→ PROBLEM DESCRIPTION
Please find all lines in the data that hold the string "Error" and copy them.

[Stored data entries]
-*-*-

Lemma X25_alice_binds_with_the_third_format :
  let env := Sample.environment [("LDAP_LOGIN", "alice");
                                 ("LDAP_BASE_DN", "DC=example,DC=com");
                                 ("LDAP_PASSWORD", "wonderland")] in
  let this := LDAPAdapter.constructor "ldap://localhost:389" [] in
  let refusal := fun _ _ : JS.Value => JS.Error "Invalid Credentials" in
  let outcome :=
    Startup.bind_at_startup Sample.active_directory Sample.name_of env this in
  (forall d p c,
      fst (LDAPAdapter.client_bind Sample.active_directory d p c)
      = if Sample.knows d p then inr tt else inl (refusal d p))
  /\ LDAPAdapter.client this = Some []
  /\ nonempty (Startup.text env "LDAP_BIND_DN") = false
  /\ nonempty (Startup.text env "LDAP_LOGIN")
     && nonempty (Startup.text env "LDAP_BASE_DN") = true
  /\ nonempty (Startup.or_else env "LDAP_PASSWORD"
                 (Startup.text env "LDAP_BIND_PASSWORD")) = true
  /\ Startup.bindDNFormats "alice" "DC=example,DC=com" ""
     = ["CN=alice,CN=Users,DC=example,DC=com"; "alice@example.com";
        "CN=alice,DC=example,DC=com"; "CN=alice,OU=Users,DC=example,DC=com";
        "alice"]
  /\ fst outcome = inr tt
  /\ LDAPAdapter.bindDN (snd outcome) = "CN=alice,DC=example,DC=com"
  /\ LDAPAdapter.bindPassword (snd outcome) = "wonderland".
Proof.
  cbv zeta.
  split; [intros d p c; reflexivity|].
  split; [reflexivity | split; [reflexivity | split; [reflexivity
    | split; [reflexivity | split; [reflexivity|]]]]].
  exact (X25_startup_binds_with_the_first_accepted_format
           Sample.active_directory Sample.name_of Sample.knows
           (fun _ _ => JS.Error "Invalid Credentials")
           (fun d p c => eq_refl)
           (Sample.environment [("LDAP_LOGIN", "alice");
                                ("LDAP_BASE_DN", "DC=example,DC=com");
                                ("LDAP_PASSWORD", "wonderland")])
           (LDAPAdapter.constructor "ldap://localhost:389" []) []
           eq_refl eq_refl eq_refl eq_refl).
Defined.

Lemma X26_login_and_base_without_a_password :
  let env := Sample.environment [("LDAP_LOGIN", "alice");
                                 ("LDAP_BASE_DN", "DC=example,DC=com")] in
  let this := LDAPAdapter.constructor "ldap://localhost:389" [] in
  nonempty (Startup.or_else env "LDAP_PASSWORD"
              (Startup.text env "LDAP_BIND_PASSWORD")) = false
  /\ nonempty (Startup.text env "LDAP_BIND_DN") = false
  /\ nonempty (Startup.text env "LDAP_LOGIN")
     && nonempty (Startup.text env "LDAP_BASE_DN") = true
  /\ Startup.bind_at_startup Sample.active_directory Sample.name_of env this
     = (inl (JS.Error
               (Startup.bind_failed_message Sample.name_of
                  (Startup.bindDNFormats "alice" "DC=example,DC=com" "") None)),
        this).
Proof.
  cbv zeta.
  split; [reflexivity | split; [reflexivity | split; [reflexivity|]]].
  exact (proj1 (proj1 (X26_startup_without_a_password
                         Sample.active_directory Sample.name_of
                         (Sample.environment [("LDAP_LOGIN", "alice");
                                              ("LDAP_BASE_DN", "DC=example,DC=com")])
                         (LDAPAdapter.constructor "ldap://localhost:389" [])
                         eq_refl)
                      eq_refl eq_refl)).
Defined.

-*-*-

→ RESPONSE
  let refusal := fun _ _ : JS.Value => JS.Error "Invalid Credentials" in
           (fun _ _ => JS.Error "Invalid Credentials")
     = (inl (JS.Error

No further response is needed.